The weekend has come and gone, yet a lot has remained the same in terms of the capital markets.
The S&P 500 is indicated modestly higher; Treasuries are little changed; the U.S. Dollar Index remains on the defensive; and oil prices ($58.67, +$0.15, +0.3%) are up.
Many key story lines remain the same, too.
The stock of Boeing (BA), which is down 2.5% this morning, is still reeling from the effects of the 737 MAX grounding, which has reportedly triggered a Dept. of Transportation investigation; there has been no resolution to the Brexit plan; there is talk a trade deal summit between President Trump and President Xi may not happen now until June, according to the South China Morning Post; and Japan reported its third consecutive year-over-year decline in exports (-1.2%) for February.
Oh, and for good measure, China's Shanghai Composite surged 2.5% today, bolstered reportedly by comforting thoughts Chinese authorities will use stimulus measures to support the economy.
And one last thing -- not that the market cares much about it -- FactSet informs us that the first quarter earnings growth estimate has been lowered again and now calls for a 3.6% decline versus a 3.4% decline previously.
What has changed?
OPEC canceled its April meeting, content to leave current production cuts in place until June as it worries about the market being oversupplied in the first half of the year and waits to see what effect sanctions on Iran and Venezuela will have on inventory levels.
There has been some change in the M&A market.
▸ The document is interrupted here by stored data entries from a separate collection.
(** * python-task-scheduler: supervision, watchdog and scheduling core

    A shallow embedding of [watchdog.py], [scheduler_core.py],
    [scheduler.py], [scheduler_ctl.py] and the validation of
    [validate_jobs.py].

    Conventions of the embedding.
    - A timestamp ([datetime]) is a [Z] counting microseconds; a
      [timedelta] is a [Z] as well.
    - The operating system is explicit state: the PID file, the restart
      history file and the process table.  What the rest of the machine does
      while the program sleeps, what a spawned child does and what the wall
      clock reads are given by an [Env], over which every theorem
      quantifies.
    - Every observable action of the program is appended to a trace of
      [Event]s.  Log lines are not modelled.
    - File writes and unlinks succeed, and the ISO-8601 text of a timestamp
      reads back as the same timestamp.
    - Python exceptions are values of [Exn]; a computation has type
      [ST S A], returning either an exception or a value next to the new
      state, and [try_except] mirrors the handlers of the source.  Only the
      [Exception] hierarchy is modelled.  [Blocked] is not an exception: it
      marks a call that never returns, and only [subprocess.run] gives it.
    - The history file holds what the watchdog itself writes, a list of
      naive timestamps and a naive one or [null] under [backoff_until], or
      text that [load_restart_history] fails on.  A file the loader accepts
      but the watchdog cannot have written (a timestamp with a UTC offset,
      a missing [backoff_until] key) is outside the model.
    - A PID is looked up in the process table as it is.  [psutil.Process]
      raises [ValueError] for a negative PID, which the process table does
      not show; the statements about [scheduler_ctl.py] and about the
      outcome of [stop_scheduler] assume a PID file that holds no negative
      number. *)

From Stdlib Require Import ZArith List String Ascii Bool Lia Sorted DecimalString.
From stdpp Require Import base gmap strings sorting.
Import ListNotations.

Local Open Scope string_scope.
Local Open Scope list_scope.
Local Open Scope Z_scope.

(** ** Operating-system state *)

(** Text of [scheduler.pid]: either something [int()] accepts or not. *)
Inductive PidText :=
| PidInt (pid : Z)
| PidGarbage.

(** [RestartHistory]: the dict [{'restarts': [...], 'backoff_until': ...}]. *)
Record RestartHistory := mkHistory {
  restarts : list Z;
  backoff_until : option Z
}.

(** Text of [watchdog_restarts.json]: a history as the watchdog writes it,
    with naive timestamps and both keys, or something the loader chokes
    on.  A file that loads but that the watchdog cannot have written is
    not represented. *)
Inductive HistText :=
| HistJson (h : RestartHistory)
| HistGarbage.

(** An entry of the process table as [psutil] sees it: a process whose
    command line can be read, or one whose inspection is refused. *)
Inductive ProcEntry :=
| Inspectable (cmdline : list string)
| Protected.

Record OS := mkOS {
  pid_file : option PidText;
  history_file : option HistText;
  procs : gmap Z ProcEntry
}.

Inductive Event :=
| EvReadPidFile
| EvProbe (pid : Z)
| EvUnlinkPidFile
| EvSaveHistory (h : RestartHistory)
| EvSpawn (argv : list string) (detached : bool)
| EvSleep (ms : Z)
| EvTerminate (pid : Z)
| EvKill (pid : Z)
| EvChildStart (command : string) (cwd : option string) (timeout : Z)
| EvChildExit (command : string)
| EvShellKilled (command : string)
| EvChildKilled (command : string).

Record World := mkWorld {
  os : OS;
  reads : nat;
  epoch : nat;
  trace : list Event
}.

(** How a shell command behaves when it is run. *)
Inductive CmdBehaviour :=
| Exits (code : Z) (out err : string) (duration : Z)
| NeverExits
| CannotLaunch (not_found : bool) (msg : string).

(** How a process reacts to a termination request: it exits within the
    wait that follows, it does not, it has gone before the request is made,
    or the operating system refuses the request. *)
Inductive Reaction :=
| ExitsInTime
| Hangs
| AlreadyGone
| Refused.

Record Env := mkEnv {
  HAS_PSUTIL : bool;
  win32 : bool;
  BASE_DIR : string;
  PYTHON_EXE : string;
  pythonw : option string;
  JOB_TIMEOUT : Z;
  clock : nat -> Z;
  during_sleep : nat -> OS -> OS;
  popen : nat -> option Z;
  shell : string -> CmdBehaviour;
  dies_with_shell : string -> bool;
  on_terminate : Z -> Reaction;
  on_kill : Z -> Reaction
}.

(** ** Python exceptions and the state-and-exception monad *)

Inductive Exn :=
| KeyError (key : string)
| AttributeError (name : string)
| ScheduleValueError (msg : string)
| IntervalError (msg : string)
| ValueError (msg : string)
| TimeoutExpired
| CalledProcessError (returncode : Z) (err : string)
| FileNotFoundError
| OSError (msg : string)
| OverflowError (msg : string)
| NoSuchProcess
| AccessDenied
| Blocked.
(** * Verification of the Cloudflare usage monitor core (cf2.py, cfpandw.py)

    The development embeds the polling engine of the two front ends:
    the account registry ([ConfigManager]), identifier resolution and the
    usage query ([CFAPIClient.get_account_id], [query_usage_single]), the
    aggregator ([update_all_accounts], [update_single_account]), the
    scheduler loop ([RefreshThread.run]) and the dual-backend persistence
    ([save_config], [load_config]).

    Python dictionaries with a fixed schema are records, dictionaries used
    as maps are [gmap]s, lists are lists.  Code that touches the registry,
    the clock or the network runs in a state-and-exception monad whose
    state carries the log of every outbound request.  The client code of
    cfpandw.py is that of cf2.py up to the request timeouts, which play
    no part here; its configuration manager keeps the JSON file only. *)

From Stdlib Require Import ZArith DecimalString DecimalPos DecimalZ.
From stdpp Require Import gmap strings list.

Local Open Scope string_scope.
Local Open Scope Z_scope.

(** ** Constants of the source *)

Definition DEFAULT_REQUEST_LIMIT : Z := 200000.
Definition MAX_WORKERS : nat := 5.
Definition CACHE_EXPIRE_HOURS : Z := 24.

(** Time is counted in microseconds, the resolution of [datetime]. *)
Definition MICROS_PER_SECOND : Z := 1000000.

(** ** Data model *)

(** One entry of [config["accounts"]]. *)
Record Account := mkAccount {
  name : string;
  email : string;
  key : string;
  api_token : string;
  account_id : string;
  account_id_cache : string;
  cache_update_time : string
}.

(** [config["proxy"]]. *)
Record ProxyConfig := mkProxy {
  enable : bool;
  ptype : string;
  host : string;
  port : string;
  username : string;
  password : string
}.

(** The ["data"] part of a query result: either the usage numbers (with
    ["error": ""]) or a dictionary holding only ["error"]. *)
Inductive UsageData :=
| UsageOk (requests pages workers : Z) (resolved_id : string)
| UsageError (error : string).

(** The dictionary [{"name": ..., "data": ...}] returned by a query. *)
Record QueryResult := mkResult {
  res_name : string;
  res_data : UsageData
}.

(** Python exceptions that the core raises or catches; [str_exn] is
    [str(e)]. *)
Inductive exn :=
| Exception (msg : string)
| StopIteration.

Definition str_exn (e : exn) : string :=
  match e with
  | Exception msg => msg
  | StopIteration => ""
  end.

(** A [datetime] value: naive (local wall clock) or timezone-aware. *)
Record datetime := mkDatetime {
  dt_micros : Z;
  dt_aware : bool
}.

(** Request headers, in insertion order. *)
Definition Headers := list (string * string).

(** The [proxies] argument of [requests]: both schemes get one URL. *)
Record Proxies := mkProxies {
  proxies_http : string;
  proxies_https : string
}.

(** Outbound calls. *)
Inductive Request :=
| GetAccounts (headers : Headers) (proxies : option Proxies)
| PostGraphql (headers : Headers) (account_tag : string)
              (datetime_geq datetime_leq : string) (proxies : option Proxies).

(** Observable effects of the core, oldest first. *)
Inductive Event :=
| EvRequest (r : Request)
| EvSaveConfig.

(** Decoded body of [GET /accounts]. *)
Record RemoteAccount := mkRemote {
  remote_id : string;
  remote_name : string
}.

Record AccountsEnvelope := mkEnvelope {
  env_success : bool;
  env_result : list RemoteAccount
}.

(** Decoded body of [POST /graphql]: the messages of ["errors"] and, for
    each account in scope, the per-bucket request sums of both
    categories. *)
Record AccountUsage := mkUsage {
  pages_groups : list Z;
  workers_groups : list Z
}.

Record GraphqlResult := mkGraphql {
  gql_errors : list string;
  gql_accounts : list AccountUsage
}.

(** The state the client works on: the registry, proxy settings and
    refresh interval held by the configuration manager, the shared
    snapshot with its timestamps, both clocks, and the effect log. *)
Record Client := mkClient {
  accounts : list Account;
  proxy : ProxyConfig;
  refresh_interval : Z;
  data : gmap string UsageData;
  last_update : gmap string Z;
  clock_local : Z;
  clock_utc : Z;
  log : list Event
}.

Definition set_accounts (l : list Account) (c : Client) : Client :=
  mkClient l (proxy c) (refresh_interval c) (data c) (last_update c) (clock_local c) (clock_utc c) (log c).

Definition set_snapshot (d : gmap string UsageData) (t : gmap string Z) (c : Client) : Client :=
  mkClient (accounts c) (proxy c) (refresh_interval c) d t (clock_local c) (clock_utc c) (log c).

Definition emit (e : Event) (c : Client) : Client :=
  mkClient (accounts c) (proxy c) (refresh_interval c) (data c) (last_update c) (clock_local c) (clock_utc c)
           (log c ++ [e])%list.

(** Truth value of a Python string. *)
Definition truthy (s : string) : bool := negb (String.eqb s "").

(** ** The state-and-exception monad of the client *)

Definition M (A : Type) : Type := Client → (exn + A) * Client.

Definition ret {A} (x : A) : M A := λ c, (inr x, c).

Definition bind {A B} (m : M A) (k : A → M B) : M B :=
  λ c, match m c with
       | (inl e, c') => (inl e, c')
       | (inr x, c') => k x c'
       end.

Definition raise {A} (e : exn) : M A := λ c, (inl e, c).

(** [try: m except Exception as e: h e]. *)
Definition try_except {A} (m : M A) (h : exn → M A) : M A :=
  λ c, match m c with
       | (inl e, c') => h e c'
       | (inr x, c') => (inr x, c')
       end.

Definition get_client : M Client := λ c, (inr c, c).
Definition modify_client (f : Client → Client) : M unit := λ c, (inr tt, f c).

Notation "'do' x <- m ; k" := (bind m (λ x, k))
  (at level 10, x name, m at level 100, k at level 200).


(** ** Library functions and the remote API

    [datetime.fromisoformat] ([None] when it raises), [isoformat],
    [str.lower], and the two remote endpoints.  An endpoint answers from
    the effects logged so far and the request; [inl e] is any exception
    of the call, of [raise_for_status] or of decoding the body. *)
Class Platform := {
  fromisoformat : string → option datetime;
  isoformat : datetime → string;
  lower : string → string;
  requests_get : list Event → Request → exn + AccountsEnvelope;
  requests_post : list Event → Request → exn + GraphqlResult
}.

(** Index of the first element satisfying [p]:
    [next(i for i, x in enumerate(l) if p(x))], [None] when exhausted. *)
Fixpoint index_where {A} (p : A → bool) (l : list A) : option nat :=
  match l with
  | [] => None
  | x :: l' => if p x then Some 0%nat else S <$> index_where p l'
  end.

(** [next(x for x in l if p(x), None)]. *)
Fixpoint first_where {A} (p : A → bool) (l : list A) : option A :=
  match l with
  | [] => None
  | x :: l' => if p x then Some x else first_where p l'
  end.

Definition sum_requests (groups : list Z) : Z := foldr Z.add 0 groups.

(** ** ConfigManager: registry operations *)

Definition get_accounts : M (list Account) := λ c, (inr (accounts c), c).

(** [threading.Thread(target=self.save_config).start()] and the
    synchronous [self.save_config()] both leave a save in the log. *)
Definition save_config_effect : M unit := modify_client (emit EvSaveConfig).

Definition set_cache (id time : string) (a : Account) : Account :=
  mkAccount (name a) (email a) (key a) (api_token a) (account_id a) id time.

Definition update_account_cache `{Platform} (index : nat) (id : string) : M unit :=
  do c <- get_client;
  do _ <- modify_client
       (set_accounts
          (alter (set_cache id (isoformat (mkDatetime (clock_local c) false)))
                 index (accounts c)));
  save_config_effect.

Definition add_account (account_info : Account) : M unit :=
  do c <- get_client;
  do _ <- modify_client (set_accounts (accounts c ++ [set_cache "" "" account_info])%list);
  save_config_effect.
(** * pydicom.charset: character-set resolution and the escape-sequence
      driven decode/encode engine

    A shallow embedding of [pydicom/charset.py].  Python's codec machinery
    ([str.encode], [bytes.decode], [codecs.lookup]) is not part of the
    repository; it enters the development as a [CodecLayer] record.  The
    functions of the module are defined over an arbitrary layer, and a small
    concrete layer ([sample_codecs]) is used to run them on explicit inputs. *)

From Stdlib Require Import Strings.Byte Strings.Ascii.
From stdpp Require Import base option list numbers countable strings gmap.
From Equations Require Import Equations.
(** X9: running [main] again after a run that returned succeeds as well,
    and leaves every file, the free space and the open file objects exactly
    as the first run left them: the file is replaced, not appended to. *)
Theorem X9_second_run_changes_nothing items output w w1 :
  main (Dict items) output w = (Return tt, w1) ->
  exists w2,
    main (Dict items) output w1 = (Return tt, w2) /\
    files w2 = files w1 /\
    free_space w2 = free_space w1 /\
    open_files w2 = open_files w1.
Proof.
  intros (Hperm & Hfits & ->)%main_returns.
  match goal with |- context [main _ _ ?w1] =>
    assert (content w1 output = accounts_json items) as Hcontent
      by (unfold content; cbn [files]; by rewrite lookup_insert_eq)
  end.
  rewrite main_Dict, !Hcontent.
  cbn [unwritable free_space files open_files trace].
  rewrite Hperm, decide_True by lia.
  eexists. split; [reflexivity|]. cbn [files free_space open_files].
  split; [apply insert_insert_eq|]. split; [lia|done].
Qed.

Lemma X9_second_run_changes_nothing_witness :
  exists w2,
    main (Dict qa_mapping) "a.json" (main (Dict qa_mapping) "a.json" empty_disk).2
    = (Return tt, w2) /\
    files w2 = files (main (Dict qa_mapping) "a.json" empty_disk).2 /\
    free_space w2 = free_space (main (Dict qa_mapping) "a.json" empty_disk).2 /\
    open_files w2 = open_files (main (Dict qa_mapping) "a.json" empty_disk).2.
Proof.
  apply (X9_second_run_changes_nothing qa_mapping "a.json" empty_disk).
  reflexivity.
Defined.

(** X10: there is no rollback. When the path can be opened and the device
    has no room for the whole document, [main] raises [IOError]; the file
    at the output path then holds what did fit, a beginning of the document
    that is shorter than the document, and its previous content is gone. *)
Theorem X10_failed_write_leaves_a_partial_file items output w :
  unwritable w !! output = None ->
  free_space w + String.length (content w output)
    < String.length (accounts_json items) ->
  exists w' part,
    main (Dict items) output w = (Raise (IOError ENOSPC), w') /\
    files w' !! output = Some part /\
    String.prefix part (accounts_json items) = true /\
    String.length part = free_space w + String.length (content w output) /\
    free_space w' = 0.
Proof.
  intros Hperm Hroom. rewrite main_Dict, Hperm.
  rewrite decide_False by lia.
  destruct (decide _); (eexists _, _; split; [reflexivity|]); cbn;
    (split; [apply lookup_insert_eq|]);
    (split; [apply substring_0_prefix|]);
    (split; [apply substring_0_length; lia|done]).
Qed.

Lemma X10_failed_write_leaves_a_partial_file_witness :
  exists w' part,
    main (Dict qa_mapping) "a.json" nearly_full_disk
    = (Raise (IOError ENOSPC), w') /\
    files w' !! "a.json" = Some part /\
    String.prefix part (accounts_json qa_mapping) = true /\
    String.length part
    = free_space nearly_full_disk
      + String.length (content nearly_full_disk "a.json") /\
    free_space w' = 0.
Proof.
  apply (X10_failed_write_leaves_a_partial_file qa_mapping "a.json"
           nearly_full_disk).
  - reflexivity.
  - vm_compute. lia.
Defined.

(** ** The exit status *)

(** An argument string that got the symbol of an option is one of the
    arguments, and [_parse_optional] gave it that symbol. *)
Lemma classify_option parser argv pattern s t :
  argparse.classify parser argv = Some pattern ->
  (s, argparse.O t) ∈ pattern ->
  s ∈ argv /\ argparse._parse_optional parser s = Some (argparse.O t).
Proof.
  revert pattern. induction argv as [|s0 rest IH]; intros pattern.
  { intros [= <-] Hin. by apply elem_of_nil in Hin. }
  cbn [argparse.classify]. destruct (String.eqb s0 "--").
  - intros [= <-] [[=]|Hin]%elem_of_cons.
    apply list_elem_of_fmap in Hin as (? & [=] & _).
  - destruct (argparse._parse_optional parser s0) as [sym|] eqn:Hsym; [|done].
    cbn [mbind option_bind].
    destruct (argparse.classify parser rest) as [pattern'|]; [|done].
    cbn [mbind option_bind]. intros [= <-] [[= -> ->]|Hin]%elem_of_cons.
    + split; [apply list_elem_of_here|done].
    + destruct (IH pattern' eq_refl Hin) as [Hrest Hopt].
      split; [by apply list_elem_of_further|done].
Qed.

(** The parser ends the program with status 0 only for the help option. *)
Lemma consume_exit_0 parser pattern ns extras :
  argparse.consume parser pattern ns extras = argparse.SystemExit 0 ->
  exists s option_string explicit_arg,
    (s, argparse.O (Some argparse._HelpAction, option_string, explicit_arg))
    ∈ pattern.
Proof.
  remember (length pattern) as n eqn:Hn.
  revert pattern ns extras Hn.
  induction (lt_wf n) as [n _ IH]. intros pattern ns extras ->.
  destruct pattern as [|[s sym] rest].
  { destruct extras; done. }
  assert (forall ns0 extras0,
            argparse.consume parser rest ns0 extras0 = argparse.SystemExit 0 ->
            exists s' option_string explicit_arg,
              (s', argparse.O (Some argparse._HelpAction, option_string,
                               explicit_arg)) ∈ (s, sym) :: rest) as Hrest.
  { intros ns0 extras0 H0.
    destruct (IH (length rest) ltac:(cbn; lia) rest ns0 extras0 eq_refl H0)
      as (s' & o' & e' & Hin).
    exists s', o', e'. by apply list_elem_of_further. }
  destruct sym as [|[[[a|] option_string] explicit_arg]|];
    try (by cbn; apply Hrest).
  destruct a as [|dest dflt].
  { intros _. eexists _, _, _. apply list_elem_of_here. }
  rewrite consume_option.
  destruct explicit_arg as [e|]; cbn [argparse.consume_optional].
  - assert (argparse.with_explicit_arg parser e (argparse._StoreAction dest dflt)
              option_string []
            = argparse.Ready [(argparse._StoreAction dest dflt, [e])]) as ->
      by by destruct e.
    cbn [argparse.take_actions].
    destruct (filter _ [e]) as [|v [|]]; try done.
    by apply Hrest.
  - cbn [argparse.without_explicit_arg argparse.nargs app].
    destruct rest as [|[value [| |]] rest']; try done.
    cbn [argparse.take_actions].
    destruct (filter _ [value]) as [|v [|]]; try done.
    intros H0.
    destruct (IH (length rest') ltac:(cbn; lia) rest' _ extras eq_refl H0)
      as (s' & o' & e' & Hin).
    exists s', o', e'. by do 2 apply list_elem_of_further.
Qed.

Lemma parse_args_exit_0 argv :
  argparse.parse_args PARSER argv = argparse.SystemExit 0 ->
  exists arg, arg ∈ argv /\ names_help_option arg = true.
Proof.
  unfold argparse.parse_args.
  destruct (argparse.classify PARSER argv) as [pattern|] eqn:Hclassify; [|done].
  intros (s & option_string & explicit_arg & Hin)%consume_exit_0.
  destruct (classify_option _ _ _ _ _ Hclassify Hin) as [Harg Hsym].
  exists s. split; [done|]. unfold names_help_option. by rewrite Hsym.
Qed.

(** X11: the exit status 0 can be trusted. When the program ends with
    status 0, either the parser ended it for an argument that names the
    help option, and nothing was touched; or the arguments were accepted,
    the mapping was a proper one and the file at the path given holds the
    whole document, with no file object left open. *)
Theorem X11_status_zero m argv w w' :
  script m argv w = (0%Z, w') ->
  match argparse.parse_args PARSER argv with
  | argparse.SystemExit code =>
      code = 0%Z /\ w' = w /\
      exists arg, arg ∈ argv /\ names_help_option arg = true
  | argparse.Namespace ARGS =>
      exists items,
        m = Dict items /\
        files w' !! default EmptyString (ARGS !! "output")
          = Some (accounts_json items) /\
        open_files w' = open_files w
  | argparse.Uncaught _ => False
  end.
Proof.
  unfold script.
  destruct (argparse.parse_args PARSER argv) as [ARGS|code|e] eqn:Hparse.
  - destruct m as [items|yielded e]; [|by rewrite main_Faulty].
    destruct (main (Dict items) _ w) as [[[]|e] w1] eqn:Hmain; [|done].
    intros [= ->]. exists items. split; [done|].
    split; [by eapply main_written|].
    by apply main_returns in Hmain as (_ & _ & ->).
  - intros [= -> ->]. split; [done|]. split; [done|].
    by apply parse_args_exit_0.
  - done.
Qed.

Lemma X11_status_zero_witness :
  (exists items,
      Dict three_accounts = Dict items /\
      files (script (Dict three_accounts) ["--output"; "a.json"] empty_disk).2
        !! "a.json" = Some (accounts_json items) /\
      open_files (script (Dict three_accounts) ["--output"; "a.json"] empty_disk).2
      = open_files empty_disk) /\
  (script (Dict three_accounts) ["--output"; "a.json"; "-h"] empty_disk).2
    = empty_disk /\
  exists arg,
    arg ∈ ["--output"; "a.json"; "-h"] /\ names_help_option arg = true.
Proof.
  split.
  - exact (X11_status_zero (Dict three_accounts) ["--output"; "a.json"]
             empty_disk _ eq_refl).
  - exact (proj2 (X11_status_zero (Dict three_accounts)
                    ["--output"; "a.json"; "-h"] empty_disk _ eq_refl)).
Defined.

(** ** The document as a text *)

(** X12: the document determines the mapping. Two sequences of entries whose
    names and identifiers are well-formed text (or numbers, booleans or
    [None]) and that give the same document are the same sequence. *)
Theorem X12_document_determines_entries items1 items2 :
  forallb well_formed_item items1 = true ->
  forallb well_formed_item items2 = true ->
  accounts_json items1 = accounts_json items2 ->
  items1 = items2.
Proof.
  intros H1 H2 Htext.
  pose proof (loads_accounts_json items1) as Hloads.
  rewrite Htext, loads_accounts_json in Hloads. injection Hloads as Hrecords.
  clear Htext. revert items2 H1 H2 Hrecords.
  induction items1 as [|[n1 a1] items1 IH]; intros [|[n2 a2] items2]; try done.
  cbn [forallb fmap list_fmap].
  intros [Hi1 H1]%andb_true_iff [Hi2 H2]%andb_true_iff.
  rewrite (owner_record_well_formed _ Hi1), (owner_record_well_formed _ Hi2).
  cbn [fst snd]. intros [= <- <- Hrest]. f_equal. apply IH; done.
Qed.
(** X1: [TypeDeclUnit.Lookup] returns the last item of the given name in
    the order constants, functions, classes; it raises [KeyError] exactly
    when the unit has no item of that name, and what it returns is an item
    of the unit with that name. *)
Theorem TypeDeclUnit_Lookup_spec :
  forall (self : TypeDeclUnit) (n : string),
    let items := map ConstantItem (u_constants self)
                 ++ map FunctionItem (u_functions self)
                 ++ map ClassItem (u_classes self) in
    TypeDeclUnit_Lookup self n = last_named n items /\
    (TypeDeclUnit_Lookup self n = None
     <-> forall x, In x items -> item_name x <> n) /\
    (forall x, TypeDeclUnit_Lookup self n = Some x ->
               In x items /\ item_name x = n).
Proof. intros self n items. apply Lookup_last_named. Qed.

Lemma TypeDeclUnit_Lookup_spec_witness :
  In (ConstantItem (mkConstant "x" (NamedType "str")))
     (map ConstantItem [mkConstant "x" (NamedType "int");
                        mkConstant "x" (NamedType "str")]
      ++ map FunctionItem [] ++ map ClassItem []) /\
  item_name (ConstantItem (mkConstant "x" (NamedType "str"))) = "x".
Proof.
  apply (proj2 (proj2 (TypeDeclUnit_Lookup_spec
                         (mkTypeDeclUnit [mkConstant "x" (NamedType "int");
                                          mkConstant "x" (NamedType "str")] [] [])
                         "x"))).
  reflexivity.
Defined.

Lemma last_named_app (n : string) (l1 l2 : list Item) :
  last_named n (l1 ++ l2)
  = match last_named n l2 with
    | Some x => Some x
    | None => last_named n l1
    end.
Proof. unfold last_named. rewrite rev_app_distr. apply find_over_app. Qed.

Lemma last_named_none (n : string) (l : list Item) :
  last_named n l = None <-> (forall x, In x l -> item_name x <> n).
Proof.
  unfold last_named. split.
  - intros H x Hx Hn.
    assert (K : In x (rev l)) by (apply in_rev in Hx; exact Hx).
    pose proof (find_none _ _ H x K) as F. simpl in F.
    apply String.eqb_neq in F. exact (F Hn).
  - intros H. destruct (find _ (rev l)) as [x|] eqn:F; [|reflexivity].
    apply find_some in F. destruct F as [Hx Hn].
    apply in_rev in Hx. apply String.eqb_eq in Hn.
    exfalso. exact (H x Hx Hn).
Qed.

Lemma last_named_some (n : string) (l : list Item) (x : Item) :
  last_named n l = Some x -> In x l /\ item_name x = n.
Proof.
  unfold last_named. intros F. apply find_some in F. destruct F as [Hx Hn].
  split; [apply in_rev; exact Hx|apply String.eqb_eq; exact Hn].
Qed.

(** X2: in [Class.Lookup] a constant hides every method of its name: when
    the class has a constant named [n], the lookup returns a constant of
    the class named [n]; when it has none, the lookup is the lookup among
    the methods. *)
Theorem Class_Lookup_constant_hides_method :
  forall (self : Class) (n : string),
    ((exists c, In c (cls_constants self) /\ c_name c = n) ->
     exists c, Class_Lookup self n = Some (ConstantItem c) /\
               In c (cls_constants self) /\ c_name c = n) /\
    ((forall c, In c (cls_constants self) -> c_name c <> n) ->
     Class_Lookup self n = last_named n (map FunctionItem (cls_methods self))).
Proof.
  intros self n. unfold Class_Lookup.
  rewrite (proj1 (Lookup_last_named _ n)), last_named_app.
  split.
  - intros (c & Hc & Hn).
    destruct (last_named n (map ConstantItem (cls_constants self))) as [x|] eqn:F.
    + apply last_named_some in F. destruct F as [Hx Hxn].
      apply in_map_iff in Hx. destruct Hx as (c' & <- & Hc').
      exists c'. auto.
    + exfalso. rewrite last_named_none in F.
      apply (F (ConstantItem c)); [apply in_map; exact Hc|exact Hn].
  - intros H.
    replace (last_named n (map ConstantItem (cls_constants self))) with (@None Item);
      [reflexivity|].
    symmetry. apply last_named_none. intros x Hx.
    apply in_map_iff in Hx. destruct Hx as (c & <- & Hc). apply H. exact Hc.
Qed.

Lemma Class_Lookup_constant_hides_method_witness :
  exists c,
    Class_Lookup
      (mkClass "A" []
         [mkFunction "x" [mkSignature [] UnknownType [] [] false]]
         [mkConstant "x" (NamedType "int")] [])
      "x" = Some (ConstantItem c) /\
    In c [mkConstant "x" (NamedType "int")] /\ c_name c = "x".
Proof.
  apply (proj1 (Class_Lookup_constant_hides_method
                  (mkClass "A" []
                     [mkFunction "x" [mkSignature [] UnknownType [] [] false]]
                     [mkConstant "x" (NamedType "int")] [])
                  "x")).
  exists (mkConstant "x" (NamedType "int")). split; [left; reflexivity|reflexivity].
Defined.
(** * Quantum-token payment protocol: the MAC, the qubit layer and the three roles

    A shallow embedding of [app.py] (the programs of the Issuer/TTP, the
    Holder/Client and the Verifier/Merchant) and of the constants of [sim.py],
    with the properties of the protocol's specification stated and settled on
    that embedding.

    Conventions.
    - A Python [str] is the list of its code points ([pystr]); a [bytes] value
      is a list of numbers below 256.
    - A dictionary with arbitrary keys ([client_database], [token_storage]) is
      a [gmap]; the message dictionaries, whose keys are fixed literals, are
      records.
    - A Python exception is a value of [exn]; a computation that may raise
      returns a [result].
    - [print] statements and [ns.sim_time()] are not modelled. *)

From Stdlib Require Import NArith ZArith QArith List Ascii String Lia Bool.
From stdpp Require Import gmap list fin_maps.
Import ListNotations.

#[local] Open Scope N_scope.

(** ** [hashlib.sha256] (FIPS 180-4), on lists of byte values *)

Module SHA256.

(** 32-bit words are numbers of [N] with the wrap-around written out. *)
Definition wrap32 (x : N) : N := x mod 2 ^ 32.
Definition add32 (x y : N) : N := wrap32 (x + y).
Definition not32 (x : N) : N := N.lxor x 0xFFFFFFFF.
Definition rotr (n x : N) : N :=
  N.lor (N.shiftr x n) (wrap32 (N.shiftl x (32 - n))).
Fidelity National Information Services (FIS) is acquiring Worldplay (WP) for $43 billion in cash and stock; Deutsche Bank (DB) confirmed it is holding merger talks with Commerzbank (CRZBY); and there is speculation, according to Reuters, that Eldorado Resorts (ERI) and Caesars Entertainment (CZR) are considering a merger.
There is one change that hasn't happened yet, but which everyone is waiting to see. They'll be waiting until Wednesday, though, which is when the Federal Reserve will make its latest policy announcement and provide updated economic and interest rate path projections.
The latter is key. The market has basically priced out any rate hike in 2019 and has started to price in a rate cut in 2020. The last dot-plot provided in December, however, held out the prospect of the Fed raising rates two times in 2019.
What everyone is waiting to see, then, is whether the dot plot falls in-line with the market's outlook or keeps the market looking out for a potential rate hike (or two) before the year is done. Separately, everyone is also waiting to hear if the Fed provides any guidance on the timing of when it expects to end its balance sheet runoff.
Whether the capital markets change after the FOMC meeting and press conference by Fed Chair Powell remains to be seen. Today, more things have changed, yet everything is mostly the same.